Try cutting a banana in half and dipping in melted dark chocolate and freezing.

Snack healthily.

It is easy to grab crisps and salted snacks that are easy and fast in this weather but you will de hydrate the body and melon slices with Halloumi cubes are far healthier.

Plus they are delicious as a combination.

Edamame Beans are fantastic and healthy, also fresh and easy to eat.

Cherry tomatoes and olives with feta cheese crumbled, olive oil with lemon and salt and you have a tasty salad.

Eat

Healthy salads should be fresh and fast to prepare.

 

Fluids

Avoid Juices as they are very high in sugar and will not quench your thirst the same as water with fruit in for example will.

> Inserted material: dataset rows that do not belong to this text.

Definition recommendationBySubScore : list (string * string) := [
  ("AC", "Add RFC 3161 TSA anchoring for exports and privileged actions.");
  ("EC", "Ensure all critical event types are emitted at workflow call sites.");
  ("FC", "Add missing required fields to event data payloads.");
  ("GC", "Ensure precommit->execute->commit event chain is present for ACP gating.");
  ("RC", "Verify that cross-event relation IDs are consistent (e.g. action_id).");
  ("SC", "Add source signatures from policy engine or action gate.");
  ("TC", "Check event timestamps conform to RFC 3339 and are in causal order.");
  ("XC", "Configure external corroboration: gateway log, DB receipt, or queue dequeue.")].

(** The keys of the scores below a threshold, in the order they are visited. *)
Definition below (threshold : float64) (scores : list (string * float64)) : list string :=
  (List.filter (fun kv => fltb kv.2 threshold) scores).*1.

Section risk.
Context `{RangeOrder}.

Definition deriveResidualRisk (cas : CASResult) (profile : Verify.ProfileResult) : ResidualRisk :=
  let level :=
    if negb (Verify.Pass profile) || fltb (Overall cas) (hundredths 60) then "High"
    else if fltb (Overall cas) (hundredths 85) || nonempty (Verify.RequiredWarnings profile) then "Medium"
    else "Low" in
  let drivers := insertion_sort string_ltb (below (hundredths 70) (range 2 (SubScores cas))) in
  mkRisk level drivers (fold_left (fun acc driver =>
    match assoc driver recommendationBySubScore with Some next => appendUniqueStrings acc [next] | None => acc end)
    drivers []).
End risk.

Definition deriveResidualRiskWithoutCAS (profile : Verify.ProfileResult) : ResidualRisk :=
  let level :=
    if negb (Verify.Pass profile) then "High"
    else if nonempty (Verify.RequiredWarnings profile) then "Medium"
    else "Low" in
  mkRisk level [] (insertion_sort string_ltb (appendUniqueStrings []
    (map Profiles.Detail (Verify.CriticalFailures profile) ++ Verify.RequiredWarnings profile))).

(** ** Provability gaps: [provability_gaps.go] *)

Definition provabilityGapBySubScore : list (string * ProvabilityGap) := [
  ("EC", mkGap "event_coverage" "L2" "Emit all required event types for the selected profile at workflow call sites."
           "Profile pass is true and EC sub-score >= 0.85.");
  ("FC", mkGap "field_completeness" "L2" "Populate required fields on each event payload."
           "No missing_field critical failures and FC sub-score >= 0.85.");
  ("RC", mkGap "relation_consistency" "L2" "Keep cross-event IDs consistent (request_id, action_id)."
           "No relation_violation failures and RC sub-score >= 0.85.");
  ("TC", mkGap "temporal_consistency" "L2" "Record events in causal order with RFC 3339 timestamps."
           "No temporal_violation failures and TC sub-score >= 0.85.");
  ("SC", mkGap "source_binding" "L3" "Add policy_signature and policy_signer_pubkey to ai.policy.decision events."
           "SC sub-score >= 0.5 and no policy_signature absent warnings.");
  ("XC", mkGap "external_corroboration" "L4" "Append atb.corroboration.external via atb corroborate or an adapter."
           "XC sub-score >= 1.0 with at least one valid corroboration event.");
  ("AC", mkGap "timestamp_anchor" "L4" "Run atb anchor after snapshot for RFC 3161 timestamp commitment."
           "Anchor status is verified and AC sub-score receives anchor credit.");
  ("GC", mkGap "gating_completeness" "L5" "Record precommit, execute, and commit events through the ACP gate path."
           "GC sub-score >= 0.85 for gated workflow profiles.")].

Definition integrity_gap : ProvabilityGap :=
  mkGap "integrity" "L1" "Restore bundle from trusted backup or re-capture workflow evidence."
    "integrity.chain_valid is true.".

Definition retrospective_gap : ProvabilityGap :=
  mkGap "retrospective_capture" "L5"
    "Prefer live SDK or capture run instrumentation over chatlog import for primary evidence."
    "Bundle provenance is live capture, not retrospective import.".

Definition no_gap : ProvabilityGap := mkGap "" "" "" "".

(** [addGap]: gaps without a name, or with one that was seen, are not added. *)
Definition addGap (gaps : list ProvabilityGap) (gap : ProvabilityGap) : list ProvabilityGap :=
  if String.eqb (Gap gap) "" then gaps
  else if bool_decide (Gap gap ∈ map Gap gaps) then gaps
  else gaps ++ [gap].

Definition gap_of (key : string) : ProvabilityGap := default no_gap (assoc key provabilityGapBySubScore).

Definition less_gap (a b : ProvabilityGap) : bool :=
  if String.eqb (Layer a) (Layer b) then string_ltb (Gap a) (Gap b) else string_ltb (Layer a) (Layer b).

(** The gaps of the sub-scores below the threshold, in the order they are visited. *)
Definition score_gaps (scores : list (string * float64)) : list ProvabilityGap :=
  omap (fun kv => if fleb (hundredths 70) kv.2 then None else assoc kv.1 provabilityGapBySubScore) scores.

Definition report_gaps (anchoring : AnchoringResult) (scores : list (string * float64))
    (results : list Verify.ProfileResult) (retrospective : bool) : list ProvabilityGap :=
  let gaps := if AnchorRequired anchoring && negb (TSAVerified anchoring) then addGap [] (gap_of "AC") else [] in
  let gaps := fold_left addGap (score_gaps scores) gaps in
  match results with
  | [] => gaps
  | profile :: _ =>
      let gaps := fold_left (fun gaps warning =>
        if Contains warning "policy_signature absent" then addGap gaps (gap_of "SC") else gaps)
        (Verify.RequiredWarnings profile) gaps in
      if retrospective then addGap gaps retrospective_gap else gaps
  end.

Section report.
Context `{RangeOrder}.

(** [loop]: which execution of the range statement this is. *)
Definition DeriveProvabilityGaps (loop : nat) (report : Report) : list ProvabilityGap :=
  if negb (ChainValid (Integrity report)) then [integrity_gap]
  else
    let scores := match CAS report with Some cas => range loop (SubScores cas) | None => [] end in
    insertion_sort less_gap (report_gaps (Anchoring report) scores (Results report) (Retrospective report)).

(** ** Provenance *)

Definition provenance_of (data : list (string * any)) : string :=
  match assoc "metadata" data with
  | Some (AMap meta) => BundleSign.stringField meta "bundle_provenance"
  | _ => ""
  end.

Definition isRetrospectiveImportBundle (b : bundle) : bool :=
  match b with
  | [] => false
  | r :: _ =>
      String.eqb (Event.Type_ (Event_ r)) ManifestEventType &&
      match Event.Data (Event_ r) with
      | AMap data => String.eqb (TrimSpace (provenance_of data)) "retrospective-import"
      | AString raw =>
          match decode_map raw with
          | Some payload => String.eqb (TrimSpace (provenance_of payload)) "retrospective-import"
          | None => false
          end
      | _ => false
      end
  end.

Definition with_risk (risk : ResidualRisk) (r : Report) : Report :=
  mkReport (BundlePath r) (Retrospective r) (Integrity r) (Anchoring r) (BundleSignature r) (Signatures r) (Results r)
    (CAS r) (InformationalNotes r) (Exclusions r) (ProvabilityGaps r) risk.

Definition with_gaps (gaps : list ProvabilityGap) (r : Report) : Report :=
  mkReport (BundlePath r) (Retrospective r) (Integrity r) (Anchoring r) (BundleSignature r) (Signatures r) (Results r)
    (CAS r) (InformationalNotes r) (Exclusions r) gaps (Risk r).

Definition with_cas (cas : option CASResult) (r : Report) : Report :=
  mkReport (BundlePath r) (Retrospective r) (Integrity r) (Anchoring r) (BundleSignature r) (Signatures r) (Results r)
    cas (InformationalNotes r) (Exclusions r) (ProvabilityGaps r) (Risk r).

Definition retrospective_note : string :=
  "This bundle was constructed from imported logs. TSA anchoring reflects import time, not original event time.".

Definition applyRetrospectiveProvenance (r : Report) (b : bundle) : Report :=
  if isRetrospectiveImportBundle b then
    mkReport (BundlePath r) true (Integrity r) (Anchoring r) (BundleSignature r) (Signatures r) (Results r) (CAS r)
      (InformationalNotes r) (Exclusions r) (ProvabilityGaps r)
      (mkRisk (Level (Risk r)) (Drivers (Risk r))
         (appendUniqueStrings (RecommendedNextEvidence (Risk r)) [retrospective_note]))
  else r.

(** ** The evaluation *)

Context `{Unicode} `{Crypto}.
Context (VerifyTokenDetailed : bytes -> bytes -> TokenVerification * option string).
Context (anchor_text : anchor_error -> string) (temporary : option string) (encode_text : string).
Context (policy_text : Policy.policy_error -> string) (verify_text : verify_failure -> string).
Context (type_name : any -> string) (json_text : string -> string).

Definition inspect : option bundle -> string -> anchorInspection :=
  inspectAnchor VerifyTokenDetailed anchor_text temporary encode_text.

Definition new_integrity : IntegrityResult := mkIntegrity false "rfc8785" "sha256" 0 0 "".

Definition setIntegritySequenceBounds (result : IntegrityResult) (records : list Record_) : IntegrityResult :=
  match records with
  | [] => result
  | r :: _ =>
      mkIntegrity (ChainValid result) (Canonicalization result) (HashAlgo result) (Event.Sequence (Event_ r))
        (Event.Sequence (Event_ (List.last records r))) (IntegrityError result)
  end.

(** The anchoring part of the report: the records are scanned, and the inspection of the
    latest anchor overwrites most of it. *)
Definition anchoring_of (b : bundle) (bundlePath : string) (required : bool) : AnchoringResult :=
  let scanned := scanAnchoring type_name json_text b in
  let i := inspect (Some b) bundlePath in
  mkAnchoring required (AnchorPresent i) (i_Status i) (Summary i) (MessageImprintVerified i) (SignatureVerified i)
    (match Result i with AnchorVerified => true | _ => false end) (CertChainVerified i)
    (if String.eqb (a_Hash scanned) "" then AnchorHash i else a_Hash scanned) (i_Reason i) (Errors scanned).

Make your own by adding in

Water with fresh mint

Water and cucumber slices (Peeled)

Water with lemon wedges

We all want to enjoy the summer either here in the UK or away somewhere else in Europe or abroad.

 

5 Tips for staying cool.

1/Cotton works better than other materials

2/Point your fans out of the windows so they push the hot air out and adjust ceiling fan settings so the blades run counter-clockwise, pulling hot air up and out instead of just circling around the room.

3/Grab yourself a bowl and fill it with ice and place in front of a fan. The breeze will pick up cold water from the ice’s surface as it melts, creating a cooling mist.

4/Grab yourself the ultimate in cooling fast. The “Chillow” take a look on amazon as they are amazing for placing in your pillow case to cool the brain at night aiding sleep.

5/Dunking your feet in cold water before bed or a cool shower can really help take down your internal temperature.

 

Have a great summer and make lots of happy memories, that is the most important advice I offer.